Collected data
######

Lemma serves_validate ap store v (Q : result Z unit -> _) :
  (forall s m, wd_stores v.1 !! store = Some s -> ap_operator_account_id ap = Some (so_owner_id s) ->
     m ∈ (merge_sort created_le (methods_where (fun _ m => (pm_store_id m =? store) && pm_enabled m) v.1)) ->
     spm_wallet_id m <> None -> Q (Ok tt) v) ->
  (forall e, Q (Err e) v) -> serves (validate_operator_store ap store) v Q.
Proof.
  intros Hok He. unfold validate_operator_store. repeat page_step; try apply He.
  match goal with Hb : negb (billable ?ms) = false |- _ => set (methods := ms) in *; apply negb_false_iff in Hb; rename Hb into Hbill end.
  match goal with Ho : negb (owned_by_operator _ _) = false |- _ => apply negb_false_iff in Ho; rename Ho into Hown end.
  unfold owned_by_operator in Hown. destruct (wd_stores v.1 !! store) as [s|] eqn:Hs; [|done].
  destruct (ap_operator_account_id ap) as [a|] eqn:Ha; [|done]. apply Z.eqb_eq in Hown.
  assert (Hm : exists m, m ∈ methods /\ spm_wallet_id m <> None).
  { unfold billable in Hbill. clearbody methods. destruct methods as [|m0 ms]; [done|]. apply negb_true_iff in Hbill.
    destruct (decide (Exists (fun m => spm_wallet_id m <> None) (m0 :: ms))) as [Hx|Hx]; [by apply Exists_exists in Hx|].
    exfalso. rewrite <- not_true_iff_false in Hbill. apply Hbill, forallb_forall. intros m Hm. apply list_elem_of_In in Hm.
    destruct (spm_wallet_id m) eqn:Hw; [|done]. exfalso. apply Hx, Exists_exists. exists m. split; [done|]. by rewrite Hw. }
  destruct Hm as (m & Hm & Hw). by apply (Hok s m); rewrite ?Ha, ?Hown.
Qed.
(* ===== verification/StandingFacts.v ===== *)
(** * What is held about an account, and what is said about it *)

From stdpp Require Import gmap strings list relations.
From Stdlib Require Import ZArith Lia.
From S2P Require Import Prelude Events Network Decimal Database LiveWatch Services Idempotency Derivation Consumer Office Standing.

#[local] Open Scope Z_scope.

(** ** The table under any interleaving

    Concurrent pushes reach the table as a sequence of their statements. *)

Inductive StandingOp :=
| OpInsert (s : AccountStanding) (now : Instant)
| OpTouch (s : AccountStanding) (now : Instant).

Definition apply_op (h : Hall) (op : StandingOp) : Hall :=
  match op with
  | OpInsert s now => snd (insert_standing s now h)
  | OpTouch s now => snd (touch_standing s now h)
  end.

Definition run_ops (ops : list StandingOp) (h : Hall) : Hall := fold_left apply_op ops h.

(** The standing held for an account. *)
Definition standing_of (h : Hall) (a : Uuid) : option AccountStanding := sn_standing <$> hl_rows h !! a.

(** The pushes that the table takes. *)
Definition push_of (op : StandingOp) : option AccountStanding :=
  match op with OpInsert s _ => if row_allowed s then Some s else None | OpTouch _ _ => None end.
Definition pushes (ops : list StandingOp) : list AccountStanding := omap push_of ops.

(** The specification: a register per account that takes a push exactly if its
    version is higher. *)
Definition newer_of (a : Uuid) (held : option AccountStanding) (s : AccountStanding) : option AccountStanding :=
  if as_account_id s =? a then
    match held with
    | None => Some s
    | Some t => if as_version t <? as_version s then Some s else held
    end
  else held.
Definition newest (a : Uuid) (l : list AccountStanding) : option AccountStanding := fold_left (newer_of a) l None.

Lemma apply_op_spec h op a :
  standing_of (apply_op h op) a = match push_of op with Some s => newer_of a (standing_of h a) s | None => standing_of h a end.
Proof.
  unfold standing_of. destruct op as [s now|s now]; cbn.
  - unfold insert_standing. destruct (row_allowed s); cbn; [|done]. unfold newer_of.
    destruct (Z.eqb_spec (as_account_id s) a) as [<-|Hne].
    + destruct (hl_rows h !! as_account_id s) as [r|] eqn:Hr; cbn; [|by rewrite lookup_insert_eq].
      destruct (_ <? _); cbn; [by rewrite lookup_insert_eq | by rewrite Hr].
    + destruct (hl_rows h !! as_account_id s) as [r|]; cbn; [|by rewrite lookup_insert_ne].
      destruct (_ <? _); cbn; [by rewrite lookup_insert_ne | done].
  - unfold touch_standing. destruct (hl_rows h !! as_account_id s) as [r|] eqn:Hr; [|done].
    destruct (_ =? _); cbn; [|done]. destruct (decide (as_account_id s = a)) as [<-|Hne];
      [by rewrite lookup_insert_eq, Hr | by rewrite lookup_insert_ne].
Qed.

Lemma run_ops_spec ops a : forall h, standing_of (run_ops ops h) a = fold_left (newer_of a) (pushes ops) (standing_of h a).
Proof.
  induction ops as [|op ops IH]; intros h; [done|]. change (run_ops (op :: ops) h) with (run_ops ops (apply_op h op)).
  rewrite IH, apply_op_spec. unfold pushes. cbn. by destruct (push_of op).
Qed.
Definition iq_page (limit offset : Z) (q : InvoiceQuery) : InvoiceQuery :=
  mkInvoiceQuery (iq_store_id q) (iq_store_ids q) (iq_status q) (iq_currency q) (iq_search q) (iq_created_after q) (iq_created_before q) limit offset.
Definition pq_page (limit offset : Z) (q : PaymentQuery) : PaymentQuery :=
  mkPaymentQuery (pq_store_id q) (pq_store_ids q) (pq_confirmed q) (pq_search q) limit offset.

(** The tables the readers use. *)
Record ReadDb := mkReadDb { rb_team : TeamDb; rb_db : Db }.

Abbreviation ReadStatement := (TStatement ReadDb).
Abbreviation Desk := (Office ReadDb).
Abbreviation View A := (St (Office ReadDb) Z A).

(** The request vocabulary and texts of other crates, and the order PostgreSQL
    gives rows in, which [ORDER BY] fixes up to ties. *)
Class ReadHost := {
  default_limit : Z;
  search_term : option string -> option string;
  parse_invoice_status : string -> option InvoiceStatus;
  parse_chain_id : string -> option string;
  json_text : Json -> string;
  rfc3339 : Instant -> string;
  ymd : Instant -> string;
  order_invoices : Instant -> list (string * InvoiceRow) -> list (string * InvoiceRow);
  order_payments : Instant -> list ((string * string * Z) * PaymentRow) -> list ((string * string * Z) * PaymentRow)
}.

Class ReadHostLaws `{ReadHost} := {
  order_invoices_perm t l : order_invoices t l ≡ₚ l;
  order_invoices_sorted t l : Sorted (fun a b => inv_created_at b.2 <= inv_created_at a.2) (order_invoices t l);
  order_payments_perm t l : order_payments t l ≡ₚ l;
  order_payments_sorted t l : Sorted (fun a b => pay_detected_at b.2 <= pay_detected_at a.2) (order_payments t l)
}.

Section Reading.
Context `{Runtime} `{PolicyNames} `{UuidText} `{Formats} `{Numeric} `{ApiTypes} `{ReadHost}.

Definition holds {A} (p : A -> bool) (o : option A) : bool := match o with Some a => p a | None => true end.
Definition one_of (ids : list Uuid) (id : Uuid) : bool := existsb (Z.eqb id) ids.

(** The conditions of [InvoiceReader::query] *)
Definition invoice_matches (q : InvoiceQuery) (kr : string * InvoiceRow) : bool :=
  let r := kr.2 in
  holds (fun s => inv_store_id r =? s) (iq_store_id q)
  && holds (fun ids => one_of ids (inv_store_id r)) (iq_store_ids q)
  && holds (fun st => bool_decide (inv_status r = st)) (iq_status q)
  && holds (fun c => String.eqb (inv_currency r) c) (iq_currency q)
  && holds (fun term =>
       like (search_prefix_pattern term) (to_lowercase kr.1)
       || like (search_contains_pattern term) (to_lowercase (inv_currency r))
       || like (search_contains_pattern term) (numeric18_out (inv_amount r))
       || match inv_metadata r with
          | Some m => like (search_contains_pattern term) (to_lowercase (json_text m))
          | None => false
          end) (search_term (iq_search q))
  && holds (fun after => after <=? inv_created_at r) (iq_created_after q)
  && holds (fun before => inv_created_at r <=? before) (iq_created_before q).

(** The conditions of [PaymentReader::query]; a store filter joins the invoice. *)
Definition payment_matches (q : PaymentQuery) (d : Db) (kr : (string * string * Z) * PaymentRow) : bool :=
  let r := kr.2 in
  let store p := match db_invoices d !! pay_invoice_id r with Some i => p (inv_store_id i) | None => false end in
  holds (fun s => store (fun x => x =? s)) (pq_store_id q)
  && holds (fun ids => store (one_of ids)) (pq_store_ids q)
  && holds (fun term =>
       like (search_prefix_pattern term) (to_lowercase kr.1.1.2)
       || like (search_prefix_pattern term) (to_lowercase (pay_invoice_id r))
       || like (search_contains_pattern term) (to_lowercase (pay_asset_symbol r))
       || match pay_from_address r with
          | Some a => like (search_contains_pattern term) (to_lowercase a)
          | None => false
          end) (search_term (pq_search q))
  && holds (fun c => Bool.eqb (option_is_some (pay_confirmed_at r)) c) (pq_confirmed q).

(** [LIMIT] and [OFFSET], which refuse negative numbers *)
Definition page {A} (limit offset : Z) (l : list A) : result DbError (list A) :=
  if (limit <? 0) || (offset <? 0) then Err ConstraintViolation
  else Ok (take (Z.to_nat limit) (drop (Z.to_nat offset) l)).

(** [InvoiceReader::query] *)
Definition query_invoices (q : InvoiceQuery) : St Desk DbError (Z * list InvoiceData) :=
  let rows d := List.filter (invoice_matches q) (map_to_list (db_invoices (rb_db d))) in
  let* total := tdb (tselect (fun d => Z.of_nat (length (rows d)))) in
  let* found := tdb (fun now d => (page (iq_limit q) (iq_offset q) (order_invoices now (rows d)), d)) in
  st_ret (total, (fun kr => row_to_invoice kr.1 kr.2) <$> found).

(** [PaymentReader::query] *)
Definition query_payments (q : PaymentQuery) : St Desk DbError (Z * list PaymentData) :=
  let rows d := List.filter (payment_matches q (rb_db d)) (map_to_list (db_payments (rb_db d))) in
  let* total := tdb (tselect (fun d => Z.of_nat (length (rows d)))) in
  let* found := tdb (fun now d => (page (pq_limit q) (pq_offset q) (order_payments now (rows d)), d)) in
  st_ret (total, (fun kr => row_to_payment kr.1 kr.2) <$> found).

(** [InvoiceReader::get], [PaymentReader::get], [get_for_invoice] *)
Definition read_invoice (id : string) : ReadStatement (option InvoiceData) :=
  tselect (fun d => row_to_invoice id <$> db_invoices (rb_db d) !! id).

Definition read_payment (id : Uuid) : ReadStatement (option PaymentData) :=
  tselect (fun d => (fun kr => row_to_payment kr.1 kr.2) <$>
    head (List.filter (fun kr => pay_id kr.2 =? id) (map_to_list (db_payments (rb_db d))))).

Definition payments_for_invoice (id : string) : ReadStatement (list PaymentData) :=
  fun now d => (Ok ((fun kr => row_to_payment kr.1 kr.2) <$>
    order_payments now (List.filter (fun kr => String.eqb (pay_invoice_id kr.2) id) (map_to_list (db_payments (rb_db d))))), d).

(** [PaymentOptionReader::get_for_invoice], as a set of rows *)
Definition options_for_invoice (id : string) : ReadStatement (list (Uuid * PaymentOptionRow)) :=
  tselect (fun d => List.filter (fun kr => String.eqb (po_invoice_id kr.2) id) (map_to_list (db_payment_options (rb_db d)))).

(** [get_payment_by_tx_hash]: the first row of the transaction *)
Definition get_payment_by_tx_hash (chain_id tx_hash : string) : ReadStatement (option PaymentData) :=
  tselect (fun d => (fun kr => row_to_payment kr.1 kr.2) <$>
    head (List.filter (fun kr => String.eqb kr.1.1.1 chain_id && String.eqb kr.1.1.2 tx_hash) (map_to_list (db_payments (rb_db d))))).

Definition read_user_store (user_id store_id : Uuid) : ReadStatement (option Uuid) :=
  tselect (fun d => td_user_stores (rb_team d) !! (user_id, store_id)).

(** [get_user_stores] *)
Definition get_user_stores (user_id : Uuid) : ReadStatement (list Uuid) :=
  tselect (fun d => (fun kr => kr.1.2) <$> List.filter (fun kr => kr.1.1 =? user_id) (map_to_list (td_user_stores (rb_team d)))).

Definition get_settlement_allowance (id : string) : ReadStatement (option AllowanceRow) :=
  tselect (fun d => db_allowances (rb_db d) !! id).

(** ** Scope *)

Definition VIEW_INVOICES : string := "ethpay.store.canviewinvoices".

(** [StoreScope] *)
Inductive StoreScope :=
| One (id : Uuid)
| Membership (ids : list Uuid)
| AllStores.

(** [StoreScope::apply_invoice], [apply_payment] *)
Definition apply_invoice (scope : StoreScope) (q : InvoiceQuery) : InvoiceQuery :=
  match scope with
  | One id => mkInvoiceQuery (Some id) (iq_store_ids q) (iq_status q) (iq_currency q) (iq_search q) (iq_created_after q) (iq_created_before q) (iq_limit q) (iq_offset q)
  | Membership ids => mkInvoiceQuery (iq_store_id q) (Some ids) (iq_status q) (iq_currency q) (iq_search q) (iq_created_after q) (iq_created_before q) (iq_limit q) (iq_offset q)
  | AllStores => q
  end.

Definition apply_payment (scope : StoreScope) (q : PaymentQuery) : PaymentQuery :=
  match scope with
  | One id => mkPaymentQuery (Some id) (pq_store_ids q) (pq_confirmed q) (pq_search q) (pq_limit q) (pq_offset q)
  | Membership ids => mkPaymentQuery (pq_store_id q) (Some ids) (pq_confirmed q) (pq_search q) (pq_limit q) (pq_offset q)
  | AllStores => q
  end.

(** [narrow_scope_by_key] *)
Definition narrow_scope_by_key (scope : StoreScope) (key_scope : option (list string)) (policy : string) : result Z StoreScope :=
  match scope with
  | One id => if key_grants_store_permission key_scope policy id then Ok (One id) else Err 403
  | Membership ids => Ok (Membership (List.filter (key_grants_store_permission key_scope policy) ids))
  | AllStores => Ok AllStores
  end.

######

(Work item):
Reproduce, exactly as they stand in the data above, the lines from the one that holds "(** The tables the readers use. *)" to the one that holds "gives rows in, which", inclusive.

(Final answer):
(** The tables the readers use. *)
Record ReadDb := mkReadDb { rb_team : TeamDb; rb_db : Db }.

Abbreviation ReadStatement := (TStatement ReadDb).
Abbreviation Desk := (Office ReadDb).
Abbreviation View A := (St (Office ReadDb) Z A).

(** The request vocabulary and texts of other crates, and the order PostgreSQL
    gives rows in, which [ORDER BY] fixes up to ties. *)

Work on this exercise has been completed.